Electronic motor vehicle brake control unit

The invention relates to an electronic brake control device for motor vehicles according to the preamble of claim 1.

Electronic control units for motor vehicle brake systems are widely known and are increasingly in addition to the function anti-lock braking system (ABS) also various additional functions, such as traction control (ASR) and electronic brake distribution (EBV), but also features for active driving safety, such as electronic stability program (ESP) ready ,

While ABS, ARS and EBV can be regarded as longitudinally dynamic safety devices, ESP serves to increase safety in the event of lateral dynamic influences on the vehicle. Especially the latter system can be considered even more than the previously mentioned as an active safety system because of its driver-independent braking or even steering intervention (ESP the newer generation).

In addition, in the field of passive safety systems, various airbag arrangements have prevailed, which have predominantly led to the arrangement of separate electronic control units and actuators for controlling the airbags within a motor vehicle. These controllers are often also used to control other passive safety systems, such as retractable seat belts, activatable roll bars, window closing, etc. and often include a main processor in addition to a smaller auxiliary processor, which parts of the main function checked (so-called 1.5-core systems). The microprocessor systems included in today's passive safety control devices typically do not meet the reliability requirements that must be placed on a modern ESP brake control device. In the field of automotive electronics, there have been frequent attempts to integrate electronic components to save costs in common control units. However, this often fails because the existing error concept and the hardware requirements of the functions to be integrated are not compatible with each other.

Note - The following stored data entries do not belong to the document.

(** C2.  For a positive number of periods, [fv_annuity] with [due = False]
    does exactly what [fv_annuity_ordinary] does, and whenever that call
    returns a value, [fv_annuity] with [due = True] returns that value
    times [1 + r]; both modes return for every rate and duration the page
    can ask for. *)
Theorem fv_annuity_timing (P r : Q) (n : Z) :
  (1 <= n)%Z ->
  fv_annuity P r n false = fv_annuity_ordinary P r n /\
  (forall base,
     fv_annuity_ordinary P r n = Ok base ->
     fv_annuity P r n false = Ok base /\
     fv_annuity P r n true = Ok (base * (1 + r))) /\
  (0 <= r <= 1 # 2 -> (n <= 600)%Z ->
   forall due, exists v, fv_annuity P r n due = Ok v).
Proof.
  intros Hn. split; [| split].
  - unfold fv_annuity. now destruct (fv_annuity_ordinary P r n).
  - intros base Hb.
    split; [apply (fv_annuity_of_base _ _ _ false _ Hb)
           | apply (fv_annuity_of_base _ _ _ true _ Hb)].
  - intros _ _ due. apply fv_annuity_total. lia.
Qed.

Lemma fv_annuity_timing_witness :
  exists base,
    fv_annuity_ordinary 400000 (5 / 100 / 12) 96 = Ok base /\
    fv_annuity 400000 (5 / 100 / 12) 96 true
    = Ok (base * (1 + 5 / 100 / 12)).
Proof.
  assert (1 <= 96)%Z as Hn by lia.
  destruct (fv_annuity_timing 400000 (5 / 100 / 12) 96 Hn) as [_ [Hb _]].
  destruct (fv_annuity_ordinary 400000 (5 / 100 / 12) 96)
    as [base | e] eqn:E.
  - exists base. split; [reflexivity |]. exact (proj2 (Hb base eq_refl)).
  - vm_compute in E. discriminate E.
Defined.

(** C3, as stated, fails: with a deposit of zero the future value is zero
    after one month and after two, so it does not increase. *)
Lemma fv_annuity_flat_for_zero_deposit :
  ~ Spec.fv_increases_at 0 (5 / 100 / 12) 1 false.
Proof.
  intros [a [b [Ha [Hb Hlt]]]].
  vm_compute in Ha. vm_compute in Hb.
  injection Ha as <-. injection Hb as <-.
  vm_compute in Hlt. discriminate Hlt.
Qed.

(** C3, amended.  For every deposit and rate the page can produce with a
    deposit above zero and a return above zero (a whole deposit below
    2^53, a percentage that is a multiple of 0.1 up to 50, taken per month
    or per year), in either timing mode, the future value after [n + 1]
    periods is strictly above the future value after [n] periods, for
    [1 <= n < 600]. *)
Theorem fv_annuity_strictly_increasing (P : Z) (period_choice : string)
    (r_percent : Q) (n : Z) (due : bool) :
  (0 < P < 2 ^ 53)%Z -> Page.on_slider r_percent -> (1 <= n < 600)%Z ->
  Spec.fv_increases_at (inject_Z P) (r_month period_choice r_percent) n due.
Proof.
  intros [HP _] [k [Hk Hp]] Hn.
  assert (0 < inject_Z P) as HP'
    by (change 0 with (inject_Z 0); now rewrite <- Zlt_Qlt).
  assert (0 < r_percent) as Hpos.
  { rewrite Hp. apply Qlt_shift_div_l; [reflexivity |]. rewrite Qmult_0_l.
    change 0 with (inject_Z 0). rewrite <- Zlt_Qlt. lia. }
  assert (0 < r_month period_choice r_percent) as Hr.
  { unfold r_month. destruct (period_choice =? "Per Bulan")%string.
    - apply Qlt_shift_div_l; [reflexivity | lra].
    - apply Qlt_shift_div_l; [reflexivity |]. rewrite Qmult_0_l.
      apply Qlt_shift_div_l; [reflexivity | lra]. }
  set (r := r_month period_choice r_percent) in *.
  destruct (fvo_total (inject_Z P) r n) as [a Ha]; [lia |].
  destruct (fvo_total (inject_Z P) r (n + 1)) as [b Hb]; [lia |].
  assert (b == a + inject_Z P * (1 + r) ^ n) as Hstep
    by (apply (fvo_step (inject_Z P) r n a b); [lia | exact Ha | exact Hb]).
  assert (0 < inject_Z P * (1 + r) ^ n) as Hgain.
  { apply Qmult_lt_0_compat; [exact HP' |]. apply compound_factor_pos. lra. }
  exists (if due then a * (1 + r) else a), (if due then b * (1 + r) else b).
  split; [apply (fv_annuity_of_base _ _ _ due _ Ha) |].
  split; [apply (fv_annuity_of_base _ _ _ due _ Hb) |].
  destruct due.
  - rewrite Hstep. nra.
  - rewrite Hstep. lra.
Qed.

Another idea of integration is realized with the Active-Passive-Integration-Approach (APIA) of the company Continental Teves GmbH & Co. oHG. At APIA, there is a centrally controlled system network consisting of different, networked control units that actively support the driver in coping with dangerous situations. A major aspect is to make reasonable use of the otherwise useless passing time between an accident event and a causally related driver reaction in order to at least provide the best possible protection for the occupants or other persons involved in the accident, at least in the event of an accident that can no longer be avoided enable. For this purpose, APIA relies on the exchange of data between the existing in a motor vehicle electronic systems that collect information about the activities of the driver, the behavior of the vehicle and the vehicle environment.

In addition to the resulting integration of the control programs (software function groups), there are already approaches regarding the integration of the corresponding hardware (hardware function groups). In this context, DE 101 07 949 B4 (Temic, AT 20.02.2001) describes the basic possibility of combining an airbag control unit with the sensors of a brake control unit. According to the example described is still a spatial separation of the electronics of the brake system and the electronics of the airbag control provided.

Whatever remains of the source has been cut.